Ahmad al-Shukeiri (أحمد الشقيري, also transliterated al-Shuqayri, Shuqairi, Shuqeiri, Shukeiry; 1 January 1908 – 26 February 1980) was a Palestinian political leader and the first chairman of the Palestine Liberation Organization, serving from 1964 to 1967.

== Early life ==
Shukeiri was born in Tebnine, south Lebanon, then Ottoman Empire, to a Turkish mother and a Palestinian father, As'ad Shukeiri (1860–1940), who was elected to the Ottoman Parliament in 1908 and 1912. Ahmad acquired the Turkish language from his mother. After studying law in the British law college in Jerusalem, he became a prominent lawyer in British Palestine and a member of the Independence Party (Istiqlal). In 1945 he went to Washington, D.C. to establish a Palestinian office and in 1946 joined the Arab Higher Committee.

==Political career==
Shukeiri was a member of the Syrian delegation to the United Nations from 1949 to 1951. He then became assistant Secretary General for the Arab League from 1950 to 1956, Saudi ambassador to the United Nations from 1957 to 1962.

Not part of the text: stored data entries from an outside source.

Lemma release_frame w q :
  w_done (release w q) = w_done w /\ w_worker (release w q) = w_worker w /\ w_callers (release w q) = w_callers w.
Proof. by destruct (release_eq w q) as (l & f & ->). Qed.

Lemma leave_left w c q n err : leftGate c w (leave w c q n err).
Proof. split; [done|]. split; [done|]. by eexists. Qed.

Lemma giveUp_left w c q err : leftGate c w (giveUp w c q err).
Proof.
  destruct (release_frame w q) as (A1 & A2 & A3). destruct (release_frame (release w q) q) as (B1 & B2 & B3).
  destruct (leave_left (release (release w q) q) c (Some q) 0 err) as (C1 & C2 & h & C3 & C4).
  unfold giveUp. split; [congruence|]. split; [congruence|]. exists h. split; [congruence|done].
Qed.

Lemma finishCall_left w c q n err l f : leftGate c w (finishCall (setReqs w l f) c q n err).
Proof.
  destruct (release_frame (setReqs w l f) q) as (A1 & A2 & A3). split; [exact A1|]. split; [exact A2|].
  eexists. unfold finishCall, putGate. cbn_w. by rewrite A3.
Qed.

Lemma left_after c w1 w2 w3 g :
  w_done w2 = w_done w1 -> w_worker w2 = w_worker w1 -> w_callers w2 = <[c := g]> (w_callers w1) -> leftGate c w2 w3 -> leftGate c w1 w3.
Proof.
  intros H1 H2 H3 (A1 & A2 & h & A3 & A4). split; [congruence|]. split; [congruence|]. exists h.
  by rewrite A3, H3, list_insert_insert_eq.
Qed.

Lemma drives_one hasFinish k w ev w' : internal ev = true -> step hasFinish w ev = w' -> drives hasFinish (S k) w w'.
Proof. intros Hi <-. eapply drives_step; [done|]. apply (drives_more _ 0); [lia|apply drives_refl]. Qed.

(** The callers that have the gate give it back once the writer is closed:
    from the loop that enqueues, *)
Lemma enqueue_returns w c q :
  w_done w = true -> w_callers w !! c = Some (EnqueueTop q) \/ w_callers w !! c = Some (EnqueueSelect q) ->
  callerStep w c 0 0 = giveUp w c q ErrNetClosed.
Proof. intros Hd [Hc|Hc]; unfold_caller; rewrite Hc, Hd; [|done]. by rewrite andb_false_r. Qed.

(** ... from [awaitWrite], *)
Lemma await_returns hasFinish w c q :
  w_done w = true -> w_callers w !! c = Some (AwaitTop q) \/ w_callers w !! c = Some (AwaitSelect q) ->
  exists w', drives hasFinish 2 w w' /\ leftGate c w w'.
Proof.
  intros Hd Hc.
  assert (Hsel : forall w, w_done w = true -> w_callers w !! c = Some (AwaitSelect q) ->
    callerStep w c 0 1 = finishCall (setReqs w (w_reqs w) (w_fault w)) c q (dataLen w q) (Some ErrNetClosed)).
  { intros w0 Hd0 Hc0. unfold_caller. rewrite Hc0, Hd0. by destruct w0. }
  destruct Hc as [Hc|Hc].
  2: { eexists. split; [|apply finishCall_left]. apply (drives_one _ _ _ (ECaller c 0 1)); [done|]. by apply Hsel. }
  assert (Htop : callerStep w c 0 0 = match takeResult w q with
    | Some (n, err, w) => finishCall w c q n err
    | None => if expired w 0 then finishCall w c q (dataLen w q) (Some ErrDeadlineExceeded) else goto w c (AwaitSelect q) end)
    by (unfold_caller; by rewrite Hc).
  destruct (takeResult w q) as [[[n err] w1]|] eqn:Et.
  - destruct (takeResult_eq w q n err w1 Et) as [(l & f & ->) _]. eexists. split; [|apply finishCall_left].
    apply (drives_one _ _ _ (ECaller c 0 0)); [done|]. exact Htop.
  - destruct (expired w 0).
    + exists (finishCall (setReqs w (w_reqs w) (w_fault w)) c q (dataLen w q) (Some ErrDeadlineExceeded)). split; [|apply finishCall_left].
      apply (drives_one _ _ _ (ECaller c 0 0)); [done|]. cbn [step]. rewrite Htop. by destruct w.
    + eexists. split.
      * apply (drives_step _ _ _ (ECaller c 0 0)); [done|]. cbn [step]. rewrite Htop.
        apply (drives_one _ _ _ (ECaller c 0 1)); [done|]. apply Hsel; [done|]. cbn.
        by rewrite list_lookup_insert_eq by (by eapply lookup_lt_Some).
      * by eapply left_after; [..|apply finishCall_left].
Qed.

In December 1962, representing Saudi Arabia, he told the Special Political Committee of the United Nations General Assembly that the Tacuara movement had been formed to combat Zionism and he hoped it would spread in Latin America and its principles adopted by the United Nations. After receiving information about Tacuara from the Argentinian and Chilean delegations, he backed down, acknowledging that Tacuara was a fascist movement and claiming instead that it was more appropriate to compare Tacuara to Israel.

In 1963, the Arab League appointed him Representative of Palestine at the Arab League. At the 1964 Arab League summit (Cairo), he was given a mandate to initiate contacts aimed at establishing a Palestinian entity.

===Chairman of the PLO===
In May 1964, he was elected the first Chairman of the PLO (Palestine Liberation Organization) with the support of Egyptian leader Gamal Abdel Nasser.

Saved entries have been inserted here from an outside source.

(** The chosen index, what the autoscaler is told, and the pool. *)
Definition pickBest (p : pool) : option (nat * Z) * pool :=
  let n := length (carriers p) in
  match carriers p with
  | [] => (None, p)
  | [c] => (Some (0%nat, activeStreams c + 1), mkPool [addStream 1 c] (base p) (nextIdx p))
  | cs =>
      let next := u64 (nextIdx p + 1) in
      let start := next mod Z.of_nat n in
      let minActive := from_option activeStreams 0 (cs !! Z.to_nat start) in
      let '(best, minActive) := bestLoop cs start (seq 1 (n - 1)) (Z.to_nat start) minActive in
      (Some (best, minActive + 1), mkPool (alter (addStream 1) best cs) (base p) next)
  end.

(** [Close] drops both pools. *)
Definition closeClient (c : Client) : Client :=
  mkClient (mkPool [] (base (h2 c)) (nextIdx (h2 c))) (mkPool [] (base (h3 c)) (nextIdx (h3 c))) (maxCarriers c) true.

(** ** Statistics and choice *)

Definition totalStreams (cs : list carrier) : Z := foldr (fun c a => activeStreams c + a) 0 cs.

Lemma statsLoop_spec cs lo hi sum m M S :
  statsLoop cs lo hi sum = (m, M, S) ->
  (forall c, c ∈ cs -> m <= activeStreams c <= M) /\ m <= lo /\ hi <= M /\
  (m = lo \/ m ∈ activeStreams <$> cs) /\ (M = hi \/ M ∈ activeStreams <$> cs) /\
  (0 <= sum -> Forall (fun c => 0 <= activeStreams c) cs -> sum + totalStreams cs < 2 ^ 63 -> S = sum + totalStreams cs).
Proof.
  revert lo hi sum. induction cs as [|c cs IH]; intros lo hi sum E; cbn in E.
  { injection E as <- <- <-. split_and!; [by intros c ?%elem_of_nil|lia|lia|by left|by left|]. cbn. lia. }
  apply IH in E as (H1 & H2 & H3 & H4 & H5 & H6). cbn [fmap list_fmap].
  split_and!.
  - intros x [->|Hx]%elem_of_cons; [|by apply H1]. destruct (Z.ltb_spec (activeStreams c) lo), (Z.ltb_spec hi (activeStreams c)); lia.
  - destruct (Z.ltb_spec (activeStreams c) lo); lia.
  - destruct (Z.ltb_spec hi (activeStreams c)); lia.
  - destruct H4 as [-> |?]; [|right; by right]. destruct (activeStreams c <? lo); [right; by left|by left].
  - destruct H5 as [-> |?]; [|right; by right]. destruct (hi <? activeStreams c); [right; by left|by left].
  - intros Hs [Hc Hcs]%Forall_cons Hlt. cbn [totalStreams foldr] in *. fold (totalStreams cs) in *.
    assert (0 <= totalStreams cs) by (clear -Hcs; induction Hcs; cbn; unfold totalStreams in *; lia).
    assert (i64 (sum + activeStreams c) = sum + activeStreams c) as Ei by (unfold i64; rewrite Z.mod_small; lia).
    rewrite Ei in H6. rewrite H6; [lia|lia|done|lia].
Qed.

(** [Stats] is what it says: on a pool with carriers, the smallest, the
    largest and the sum of the stream counters, and the split into base and
    dynamic carriers. *)
Theorem pool_stats_exact c transport p :
  poolOf c transport = Some p -> carriers p <> [] -> Forall (fun x => 0 <= activeStreams x) (carriers p) ->
  totalStreams (carriers p) < 2 ^ 63 ->
  let s := Stats c transport in
  MinActiveStreams s ∈ ActiveStreams s /\ MaxActiveStreams s ∈ ActiveStreams s /\
  (forall x, x ∈ ActiveStreams s -> MinActiveStreams s <= x <= MaxActiveStreams s) /\
  ActiveStreams s = activeStreams <$> carriers p /\ TotalActiveStreams s = totalStreams (carriers p) /\
  TotalCarriers s = len (carriers p) /\ BaseCarriers s + DynamicCarriers s = TotalCarriers s /\
  BaseCarriers s = Z.min (Z.of_nat (base p)) (len (carriers p)).
Proof.
  intros Hp Hne Hpos Hlt. unfold Stats. rewrite Hp. unfold poolStats.
  assert (forall (b t : Z), (if t <? b then t else b) = Z.min b t) as Hmin by (intros b t; destruct (Z.ltb_spec t b); lia).
  rewrite Hmin. destruct (carriers p) as [|x cs] eqn:E; [done|]. rewrite <- E in *.
  destruct (statsLoop _ _ _ 0) as [[m M] S] eqn:Es. apply statsLoop_spec in Es as (H1 & H2 & H3 & H4 & H5 & H6).
  cbn [MinActiveStreams MaxActiveStreams ActiveStreams TotalActiveStreams TotalCarriers BaseCarriers DynamicCarriers].
  assert (activeStreams x ∈ activeStreams <$> carriers p) as Hx by (rewrite E; by left).
  split_and!; [by destruct H4 as [-> |]|by destruct H5 as [-> |]| |done| |done|lia|done].
  - intros y (c' & -> & Hc')%list_elem_of_fmap. by apply H1.
  - rewrite H6; [lia|lia|done|lia].
Qed.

From 28 May to 2 June 1964 Shukeiri and 396 nominated representatives from Jordan, Syria, Lebanon, the Gaza strip, Egypt, Qatar, Kuwait, Libya and Iraq attended a Palestinian Conference (the First Palestinian National Council in East Jerusalem). Delegates wore badges carrying a map of Palestine and inscribed "We shall return". The Times reported that following an introductory address by King Hussein of Jordan, Shukeiri told delegates that "Palestinians had experienced 16 years' misery and it was time they relied on themselves and liberated Palestine from the Israelis". The conference announced the establishment of the PLO as the representative of the Palestinian Arabs. Shukeiri and his colleagues also announced the formation of the Palestinian National Fund, and at the Second Arab Summit Conference in Alexandria in September 1964 of a military wing, the Palestine Liberation Army.

In March 1965, Shukeiri visited Beijing and negotiated the PLO's first arms agreement with China.

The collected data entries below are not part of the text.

(** * go-dblib, package [tds]: the packet-header codec and its neighbours

    A shallow embedding of [tds/packetHeader.go] and of the generated
    [tds/dynamicstatustype_string.go], together with the properties the
    specification of the packet transport layer states about them.

    Conventions.
    - A Go [uintN] is a [Z] in [0, 2^N); every conversion writes its
      wrap-around out ([uint8], [uint16], [int64]).
    - A [[]byte] is a [list byte]; an index or a slice expression that Go
      would answer with a run-time panic is [None] in the option monad.
    - A method with a pointer receiver returns the receiver next to its
      results; a method that writes into a slice returns the slice. *)

From Stdlib Require Import ZArith List Lia String Ascii DecimalString.
From Stdlib Require DecimalPos DecimalZ.
From coqutil Require Import Byte.
From stdpp Require Import base option list strings gmap.
From Equations Require Import Equations.

Local Open Scope Z_scope.

(** ** Go's conversions between integer types *)

Definition uint8 (x : Z) : Z := x mod 2 ^ 8.
Definition uint16 (x : Z) : Z := x mod 2 ^ 16.

(** [int64(x)]: the low 64 bits of [x], read as two's complement. *)
Definition int64 (x : Z) : Z := (x + 2 ^ 63) mod 2 ^ 64 - 2 ^ 63.

(** ** Slices *)

(** [len(bs)] *)
Definition len {A} (bs : list A) : Z := Z.of_nat (length bs).

(** [bs[i]], panicking out of range. *)
Definition index {A} (bs : list A) (i : nat) : option A := bs !! i.

(** [bs[i] = v], panicking out of range. *)
Definition store {A} (bs : list A) (i : nat) (v : A) : option (list A) :=
  if decide (i < length bs)%nat then Some (<[i := v]> bs) else None.

(** [bs[lo:hi]] as a value, panicking unless [lo <= hi <= len(bs)]. *)
Definition slice {A} (bs : list A) (lo hi : nat) : option (list A) :=
  if decide (lo <= hi <= length bs)%nat
  then Some (take (hi - lo) (drop lo bs)) else None.

(** [f(bs[lo:hi])] for an [f] that writes through the sub-slice: the
    sub-slice shares the backing array, so the writes land in [bs]. *)
Definition through_slice {A} (bs : list A) (lo hi : nat)
    (f : list A -> option (list A)) : option (list A) :=
  s ← slice bs lo hi;
  s' ← f s;
  Some (take lo bs ++ s' ++ drop hi bs).

(** ** [encoding/binary], the big-endian byte order *)

Module binary.

(** [func (bigEndian) PutUint16(b []byte, v uint16)]:
    [b[0] = byte(v >> 8); b[1] = byte(v)]. *)
Definition BigEndian_PutUint16 (b : list byte) (v : Z) : option (list byte) :=
  b ← store b 0 (byte.of_Z (Z.shiftr v 8));
  store b 1 (byte.of_Z v).

(** [func (bigEndian) Uint16(b []byte) uint16]:
    [uint16(b[1]) | uint16(b[0])<<8]. *)
Definition BigEndian_Uint16 (b : list byte) : option Z :=
  b1 ← index b 1;
  b0 ← index b 0;
  Some (Z.lor (byte.unsigned b1) (uint16 (Z.shiftl (byte.unsigned b0) 8))).

End binary.

(** ** Errors *)

(** An [error] value.  [fmt.Errorf] keeps its format string, its integer
    operands and the operand of [%w] ([None] when that operand is [nil]).
    [io_EOF] is [io.EOF]. *)
#[local] Set Warnings "-register-all".
Inductive error : Type :=
| io_EOF
| ErrEOFAfterZeroRead
| errors_New (msg : string)
| fmt_Errorf (format : string) (operands : list Z) (wrapped : option error).

Module errors.

(** Identity of error values: the sentinels are equal to themselves only. *)
Definition same (a b : error) : bool :=
  match a, b with
  | io_EOF, io_EOF => true
  | ErrEOFAfterZeroRead, ErrEOFAfterZeroRead => true
  | _, _ => false
  end.

(** [errors.Is(err, target)] for a sentinel [target]: walk the [Unwrap]
    chain of [err]; a [nil] error matches nothing. *)
Fixpoint Is_chain (err : error) (target : error) : bool :=
  same err target ||
  match err with
  | fmt_Errorf _ _ (Some inner) => Is_chain inner target
  | _ => false
  end.

Definition Is (err : option error) (target : error) : bool :=
  match err with
  | Some e => Is_chain e target
  | None => false
  end.

End errors.

(** ** [strconv] *)

Module strconv.

(** [strconv.FormatInt(n, 10)]: the decimal digits of [n], with a leading
    minus sign when [n] is negative. *)
Definition FormatInt10 (n : Z) : string := NilZero.string_of_int (Z.to_int n).

End strconv.

(** ** [io.Reader] *)

(** What one call [r.Read(bs)] does: the bytes it leaves in the buffer, and
    the count and the error it returns. *)
Record ReadResult : Type := {
  read_bytes : list byte;
  read_n : Z;
  read_err : option error
}.

(** A reader, as far as a single call on a buffer goes.  The callee cannot
    change the length of the caller's slice: whatever it wrote is laid over
    the buffer. *)
Definition io_Reader : Type := list byte -> ReadResult.

Definition overlay (written bs : list byte) : list byte :=
  take (length bs) (written ++ drop (length written) bs).

(** ** [tds/packetHeader.go] *)

Definition PacketHeaderSize : Z := 8.

(** [PacketHeaderType], [iota + 1] onwards. *)
Definition TDS_BUF_LANG : Z := 0 + 1.
Definition TDS_BUF_LOGIN : Z := 1 + 1.
Definition TDS_BUF_RPC : Z := 2 + 1.
Definition TDS_BUF_RESPONSE : Z := 3 + 1.
Definition TDS_BUF_UNFMT : Z := 4 + 1.
Definition TDS_BUF_ATTN : Z := 5 + 1.
Definition TDS_BUF_BULK : Z := 6 + 1.
Definition TDS_BUF_SETUP : Z := 7 + 1.
Definition TDS_BUF_CLOSE : Z := 8 + 1.
Definition TDS_BUF_ERROR : Z := 9 + 1.
Definition TDS_BUF_PROTACK : Z := 10 + 1.
Definition TDS_BUF_ECHO : Z := 11 + 1.
Definition TDS_BUF_LOGOUT : Z := 12 + 1.
Definition TDS_BUF_ENDPARAM : Z := 13 + 1.
Definition TDS_BUF_NORMAL : Z := 14 + 1.
Definition TDS_BUF_URGENT : Z := 15 + 1.
Definition TDS_BUF_MIGRATE : Z := 16 + 1.
Definition TDS_BUF_HELLO : Z := 17 + 1.
Definition TDS_BUF_CMDSEQ_NORMAL : Z := 18 + 1.
Definition TDS_BUF_CMDSEQ_LOGIN : Z := 19 + 1.
Definition TDS_BUF_CMDSEQ_LIVENESS : Z := 20 + 1.
Definition TDS_BUF_CMDSEQ_RESERVED1 : Z := 21 + 1.
Definition TDS_BUF_CMDSEQ_RESERVED2 : Z := 22 + 1.

(** The values of the [const] block, in the order of their declaration. *)
Definition PacketHeaderType_consts : list Z :=
  [ TDS_BUF_LANG; TDS_BUF_LOGIN; TDS_BUF_RPC; TDS_BUF_RESPONSE; TDS_BUF_UNFMT;
    TDS_BUF_ATTN; TDS_BUF_BULK; TDS_BUF_SETUP; TDS_BUF_CLOSE; TDS_BUF_ERROR;
    TDS_BUF_PROTACK; TDS_BUF_ECHO; TDS_BUF_LOGOUT; TDS_BUF_ENDPARAM;
    TDS_BUF_NORMAL; TDS_BUF_URGENT; TDS_BUF_MIGRATE; TDS_BUF_HELLO;
    TDS_BUF_CMDSEQ_NORMAL; TDS_BUF_CMDSEQ_LOGIN; TDS_BUF_CMDSEQ_LIVENESS;
    TDS_BUF_CMDSEQ_RESERVED1; TDS_BUF_CMDSEQ_RESERVED2 ].

(** [PacketHeaderStatus], a bit mask. *)
Definition TDS_BUFSTAT_EOM : Z := 0x1.
Definition TDS_BUFSTAT_ATTNACK : Z := 0x2.
Definition TDS_BUFSTAT_ATTN : Z := 0x4.
Definition TDS_BUFSTAT_EVENT : Z := 0x8.
Definition TDS_BUFSTAT_ENCRYPT : Z := 0x20.
Definition TDS_BUFSTAT_SYMENCRYPT : Z := 0x40.

Record PacketHeader : Type := {
  MsgType : Z;   (* PacketHeaderType, uint8 *)
  Status : Z;    (* PacketHeaderStatus, uint8 *)
  Length : Z;    (* uint16 *)
  Channel : Z;   (* uint16 *)
  PacketNr : Z;  (* uint8 *)
  Window : Z     (* uint8 *)
}.

(** The values the field types admit. *)
Record PacketHeader_typed (h : PacketHeader) : Prop := {
  MsgType_uint8 : 0 <= MsgType h < 2 ^ 8;
  Status_uint8 : 0 <= Status h < 2 ^ 8;
  Length_uint16 : 0 <= Length h < 2 ^ 16;
  Channel_uint16 : 0 <= Channel h < 2 ^ 16;
  PacketNr_uint8 : 0 <= PacketNr h < 2 ^ 8;
  Window_uint8 : 0 <= Window h < 2 ^ 8
}.

(** Assignments to the fields of a header. *)
Definition set_MsgType (v : Z) (h : PacketHeader) : PacketHeader :=
  {| MsgType := v; Status := Status h; Length := Length h;
     Channel := Channel h; PacketNr := PacketNr h; Window := Window h |}.
Definition set_Status (v : Z) (h : PacketHeader) : PacketHeader :=
  {| MsgType := MsgType h; Status := v; Length := Length h;
     Channel := Channel h; PacketNr := PacketNr h; Window := Window h |}.
Definition set_Length (v : Z) (h : PacketHeader) : PacketHeader :=
  {| MsgType := MsgType h; Status := Status h; Length := v;
     Channel := Channel h; PacketNr := PacketNr h; Window := Window h |}.
Definition set_Channel (v : Z) (h : PacketHeader) : PacketHeader :=
  {| MsgType := MsgType h; Status := Status h; Length := Length h;
     Channel := v; PacketNr := PacketNr h; Window := Window h |}.
Definition set_PacketNr (v : Z) (h : PacketHeader) : PacketHeader :=
  {| MsgType := MsgType h; Status := Status h; Length := Length h;
     Channel := Channel h; PacketNr := v; Window := Window h |}.
Definition set_Window (v : Z) (h : PacketHeader) : PacketHeader :=
  {| MsgType := MsgType h; Status := Status h; Length := Length h;
     Channel := Channel h; PacketNr := PacketNr h; Window := v |}.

Prior to the Six Day War, Shukeiri, in an interview with Lebanese newspaper al-Yawm, stated "we will endeavor to assist [the Jews] and facilitate their departure by sea to their countries of origin." Regarding the fate of Israeli-born Jews, he
replied: "Whoever survives will stay in Filastin, but in my opinion no one will remain alive.'

These statements gained little public attention at the time, but after the war, they were used as part of the Israeli government's justification of their initiation of active hostilities, utilizing a combined paraphrase of both statements and claiming that Shukeiri declared intention to "throw Jews into the sea".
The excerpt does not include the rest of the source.